--- Data extracts Enclosed Below ---

(* ===== verification/Pool.v ===== *)
(** * The upstream pool ([mitm/src/upstream.rs]: [Host], [Inner], [Pool])

    A connection is a number; whether it is ready or closed is what its socket says at the
    time ([ConnEnv]). Every block of the source that runs under the lock of the hosts is one
    function on [Pool], [hosts_lock] first. [now] is [PoolOptions::clock] in seconds, [at_] is
    tokio's clock in milliseconds. The semaphores' counts are free permits. *)
From S2P Require Import Prelude RustStr Collections Net Io UpstreamError Request Outbound.

Definition STALLED_AFTER : Z := 1000.
Definition H2_STREAM_WINDOW : Z := 128 * 1024.
Definition H2_CONNECTION_WINDOW : Z := 256 * 1024.
(** [(H2_CONNECTION_WINDOW / 2).div_ceil(H2_STREAM_WINDOW)] *)
Definition MAX_STALLED_STREAMS : nat :=
  Z.to_nat ((H2_CONNECTION_WINDOW / 2 + H2_STREAM_WINDOW - 1) / H2_STREAM_WINDOW).

#[global] Instance Target_eq_dec : EqDecision Target.
Proof. solve_decision. Defined.
#[global] Program Instance Target_countable : Countable Target :=
  inj_countable' (λ t, (t_tls t, t_host t, t_port t, t_server_name t))
    (λ x, {| t_tls := x.1.1.1; t_host := x.1.1.2; t_port := x.1.2; t_server_name := x.2 |}) _.
Next Obligation. by intros []. Qed.

(** ** Response bodies *)

(** Milliseconds after [base] plus one when data was handed over, 0 while waiting. *)
Record Progress := { p_handed_over : Z; p_base : Z }.
Definition Progress_new (at_ : Z) : Progress := {| p_handed_over := 1; p_base := at_ |}.
Definition Progress_handed_over (self : Progress) (at_ : Z) : Progress :=
  {| p_handed_over := Z.min (at_ - p_base self) (U64_MAX - 1) + 1; p_base := p_base self |}.
Definition Progress_waiting (self : Progress) : Progress := {| p_handed_over := 0; p_base := p_base self |}.
Definition is_stalled (self : Progress) (at_ : Z) : bool :=
  if p_handed_over self =? 0 then false
  else STALLED_AFTER <=? sat_sub at_ (p_base self + (p_handed_over self - 1)).
(** [Watched::poll_frame]: what the poll gave decides. *)
Definition Watched_poll_frame (self : Progress) (got_data : bool) (at_ : Z) : Progress :=
  if got_data then Progress_handed_over self at_ else Progress_waiting self.

(** The bodies alive on a connection. *)
Definition Streams : Type := list Progress.
Definition stalled (self : Streams) (at_ : Z) : nat := length (filter (λ p, is_stalled p at_ = true) self).

(** ** Hosts *)

Record ConnEnv := {
  is_ready : nat → bool;
  is_closed : nat → bool;
  streams : nat → Streams
}.
Inductive Sender := SendHttp1 (conn : nat) | SendHttp2 (conn : nat).

Record Host := {
  h_protocol : option Protocol;
  h_h2 : option nat;
  (** idle HTTP/1.1 connections and since when, the newest last *)
  h_idle : list (nat * Z);
  h_slots : nat;
  (** checkouts that hold clones of [slots] and [dial] *)
  h_waiting : nat;
  h_dials : Z;
  h_last_dial : option Unreachable;
  h_active : nat;
  h_last_used : Z
}.
Definition Host_new (tls : bool) (max_h1 : nat) (now : Z) : Host :=
  {| h_protocol := if tls then None else Some Http1; h_h2 := None; h_idle := []; h_slots := max_h1; h_waiting := 0;
     h_dials := 0; h_last_dial := None; h_active := 0; h_last_used := now |}.
Definition set_conns (self : Host) (h2 : option nat) (idle : list (nat * Z)) : Host :=
  {| h_protocol := h_protocol self; h_h2 := h2; h_idle := idle; h_slots := h_slots self; h_waiting := h_waiting self;
     h_dials := h_dials self; h_last_dial := h_last_dial self; h_active := h_active self; h_last_used := h_last_used self |}.
Definition set_last_used (self : Host) (now : Z) : Host :=
  {| h_protocol := h_protocol self; h_h2 := h_h2 self; h_idle := h_idle self; h_slots := h_slots self;
     h_waiting := h_waiting self; h_dials := h_dials self; h_last_dial := h_last_dial self; h_active := h_active self;
     h_last_used := now |}.
Definition set_dial (self : Host) (dials : Z) (last_dial : option Unreachable) : Host :=
  {| h_protocol := h_protocol self; h_h2 := h_h2 self; h_idle := h_idle self; h_slots := h_slots self;
     h_waiting := h_waiting self; h_dials := dials; h_last_dial := last_dial; h_active := h_active self;
     h_last_used := h_last_used self |}.
Definition set_proto (self : Host) (protocol : option Protocol) (h2 : option nat) : Host :=
  {| h_protocol := protocol; h_h2 := h2; h_idle := h_idle self; h_slots := h_slots self; h_waiting := h_waiting self;
     h_dials := h_dials self; h_last_dial := h_last_dial self; h_active := h_active self; h_last_used := h_last_used self |}.
Definition set_active (self : Host) (active : nat) : Host :=
  {| h_protocol := h_protocol self; h_h2 := h_h2 self; h_idle := h_idle self; h_slots := h_slots self;
     h_waiting := h_waiting self; h_dials := h_dials self; h_last_dial := h_last_dial self; h_active := active;
     h_last_used := h_last_used self |}.

(** [while let Some((h1, since)) = self.idle.pop()], on the list newest first. *)
Fixpoint pop_ready (env : ConnEnv) (now idle : Z) (newest_first : list (nat * Z)) : list (nat * Z) * option nat :=
  match newest_first with
  | [] => ([], None)
  | (h1, since) :: older =>
      if is_ready env h1 && (sat_sub now since <? idle) then (older, Some h1) else pop_ready env now idle older
  end.
Definition reuse_idle (env : ConnEnv) (self : Host) (now idle : Z) : Host * option Sender :=
  let '(older, found) := pop_ready env now idle (reverse (h_idle self)) in
  (set_conns self (h_h2 self) (reverse older), SendHttp1 <$> found).
Definition Host_reuse (env : ConnEnv) (self : Host) (now idle at_ : Z) : Host * option Sender :=
  match h_h2 self with
  | Some h2 =>
      let idle_too_long := (h_active self =? 0)%nat && (idle <=? sat_sub now (h_last_used self)) in
      let n := stalled (streams env h2) at_ in
      if is_ready env h2 && negb idle_too_long && (n <? MAX_STALLED_STREAMS)%nat then (self, Some (SendHttp2 h2))
      else reuse_idle env (set_conns self None (h_idle self)) now idle
  | None => reuse_idle env self now idle
  end.
Definition Host_clear (self : Host) : Host := set_dial (set_conns self None []) (h_dials self) None.

(** ** The pool *)

Record Pool := {
  hosts : gmap Target Host;
  resets_seen : Z
}.
Definition Pool_new (resets : Z) : Pool := {| hosts := ∅; resets_seen := resets |}.
Definition with_hosts (self : Pool) (hs : gmap Target Host) : Pool := {| hosts := hs; resets_seen := resets_seen self |}.

(** [Inner::hosts()]; [resets] is the context's count. *)
Definition hosts_lock (self : Pool) (resets : Z) : Pool :=
  if resets_seen self =? resets then self
  else {| hosts := Host_clear <$> hosts self; resets_seen := resets |}.
Definition host_entry (self : Pool) (target : Target) (max_h1 : nat) (now : Z) : Host :=
  default (Host_new (t_tls target) max_h1 now) (hosts self !! target).

(** The first block of [checkout]: a pooled connection, or what the next blocks go on with. *)
Definition checkout_begin (self : Pool) (resets : Z) (env : ConnEnv) (target : Target) (fresh_only : bool)
    (max_h1 : nat) (now idle at_ : Z) : Pool * option Sender :=
  let self := hosts_lock self resets in
  let host := host_entry self target max_h1 now in
  let '(host, reused) := if fresh_only then (host, None) else Host_reuse env host now idle at_ in
  (with_hosts self (<[target := set_last_used host now]> (hosts self)), reused).
(** The block under the dial lock. *)
Inductive DialTurn := TurnReused (s : Sender) | TurnUnreachable (e : UpstreamError) | TurnGoOn (protocol : option Protocol).
Definition checkout_dialing (self : Pool) (resets : Z) (env : ConnEnv) (target : Target) (fresh_only : bool)
    (max_h1 : nat) (dials_before now idle at_ : Z) : Pool * DialTurn :=
  let self := hosts_lock self resets in
  let host := host_entry self target max_h1 now in
  let '(host, reused) := if fresh_only then (host, None) else Host_reuse env host now idle at_ in
  match reused with
  | Some sender => (with_hosts self (<[target := set_last_used host now]> (hosts self)), TurnReused sender)
  | None =>
      (with_hosts self (<[target := host]> (hosts self)),
       match h_last_dial host with
       | Some unreachable =>
           if negb (h_dials host =? dials_before) then TurnUnreachable (Unreachable_error unreachable)
           else TurnGoOn (h_protocol host)
       | None => TurnGoOn (h_protocol host)
       end)
  end.
(** After a dial under the lock. *)
Definition dial_done (self : Pool) (resets : Z) (target : Target) (unreachable : option Unreachable) : Pool :=
  let self := hosts_lock self resets in
  with_hosts self (alter (λ host, set_dial host (h_dials host + 1) unreachable) target (hosts self)).
Definition set_protocol (self : Pool) (resets : Z) (target : Target) (protocol : Protocol) (h2 : option nat) : Pool :=
  let self := hosts_lock self resets in
  with_hosts self (alter (λ host, set_proto host (Some protocol) (match h2 with Some _ => h2 | None => h_h2 host end))
    target (hosts self)).
(** [give_back], once the connection is ready. *)
Definition give_back (self : Pool) (resets : Z) (target : Target) (conn : nat) (now : Z) : Pool :=
  let self := hosts_lock self resets in
  with_hosts self (alter (λ host, set_conns host (h_h2 host) (h_idle host ++ [(conn, now)])) target (hosts self)).
(** [wrap] counts a response, its body's end takes it back. *)
Definition wrap_active (self : Pool) (resets : Z) (target : Target) : Pool :=
  let self := hosts_lock self resets in
  with_hosts self (alter (λ host, set_active host (S (h_active host))) target (hosts self)).
Definition body_done (self : Pool) (target : Target) : Pool :=
  with_hosts self (alter (λ host, set_active host (pred (h_active host))) target (hosts self)).

(** [reap]: one host, [None] when it is forgotten. *)
Definition reap_host (env : ConnEnv) (max_h1 : nat) (now idle : Z) (host : Host) : option Host :=
  let idle_conns := filter (λ c, (sat_sub now c.2 <? idle) && negb (is_closed env c.1) = true) (h_idle host) in
  let h2_idle := (h_active host =? 0)%nat && (idle <=? sat_sub now (h_last_used host)) in
  let h2 := match h_h2 host with
            | Some h2 => if is_closed env h2 || h2_idle then None else Some h2
            | None => None
            end in
  let unused := bool_decide (idle_conns = []) && bool_decide (h2 = None) && (h_active host =? 0)%nat
                && (h_slots host =? max_h1)%nat && (h_waiting host =? 0)%nat in
  if unused then None else Some (set_conns host h2 idle_conns).
Definition reap (self : Pool) (resets : Z) (env : ConnEnv) (max_h1 : nat) (now idle : Z) : Pool :=
  let self := hosts_lock self resets in
  with_hosts self (omap (reap_host env max_h1 now idle) (hosts self)).

(** [evict_one]; [order] is the order in which the hosts are iterated. *)
Definition idle_entries (order : list (Target * Host)) : list (Target * nat * Z) :=
  order ≫= λ '(target, host), imap (λ i c, (target, i, c.2)) (h_idle host).
Definition evict_in (order : list (Target * Host)) (hs : gmap Target Host) : gmap Target Host :=
  match min_by_key snd (idle_entries order) with
  | Some (target, i, _) => alter (λ host, set_conns host (h_h2 host) (delete i (h_idle host))) target hs
  | None =>
      match min_by_key (λ th, h_last_used th.2)
              (filter (λ th, is_Some (h_h2 th.2) ∧ h_active th.2 = 0%nat) order) with
      | Some (target, _) => alter (λ host, set_conns host None (h_idle host)) target hs
      | None => hs
      end
  end.
Definition evict_one (self : Pool) (resets : Z) (order : gmap Target Host → list (Target * Host)) : Pool :=
  let self := hosts_lock self resets in
  with_hosts self (evict_in (order (hosts self)) (hosts self)).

--- End of Enclosed Data extracts ---

__Work order__: When you reach the line in the material above that holds "tokio's clock in", begin reproducing lines exactly, and stop after the line that holds "Definition Streams : Type := list Progress.".

__Result of this task__:
    tokio's clock in milliseconds. The semaphores' counts are free permits. *)
From S2P Require Import Prelude RustStr Collections Net Io UpstreamError Request Outbound.

Definition STALLED_AFTER : Z := 1000.
Definition H2_STREAM_WINDOW : Z := 128 * 1024.
Definition H2_CONNECTION_WINDOW : Z := 256 * 1024.
(** [(H2_CONNECTION_WINDOW / 2).div_ceil(H2_STREAM_WINDOW)] *)
Definition MAX_STALLED_STREAMS : nat :=
  Z.to_nat ((H2_CONNECTION_WINDOW / 2 + H2_STREAM_WINDOW - 1) / H2_STREAM_WINDOW).

#[global] Instance Target_eq_dec : EqDecision Target.
Proof. solve_decision. Defined.
#[global] Program Instance Target_countable : Countable Target :=
  inj_countable' (λ t, (t_tls t, t_host t, t_port t, t_server_name t))
    (λ x, {| t_tls := x.1.1.1; t_host := x.1.1.2; t_port := x.1.2; t_server_name := x.2 |}) _.
Next Obligation. by intros []. Qed.

(** ** Response bodies *)

(** Milliseconds after [base] plus one when data was handed over, 0 while waiting. *)
Record Progress := { p_handed_over : Z; p_base : Z }.
Definition Progress_new (at_ : Z) : Progress := {| p_handed_over := 1; p_base := at_ |}.
Definition Progress_handed_over (self : Progress) (at_ : Z) : Progress :=
  {| p_handed_over := Z.min (at_ - p_base self) (U64_MAX - 1) + 1; p_base := p_base self |}.
Definition Progress_waiting (self : Progress) : Progress := {| p_handed_over := 0; p_base := p_base self |}.
Definition is_stalled (self : Progress) (at_ : Z) : bool :=
  if p_handed_over self =? 0 then false
  else STALLED_AFTER <=? sat_sub at_ (p_base self + (p_handed_over self - 1)).
(** [Watched::poll_frame]: what the poll gave decides. *)
Definition Watched_poll_frame (self : Progress) (got_data : bool) (at_ : Z) : Progress :=
  if got_data then Progress_handed_over self at_ else Progress_waiting self.

(** The bodies alive on a connection. *)
Definition Streams : Type := list Progress.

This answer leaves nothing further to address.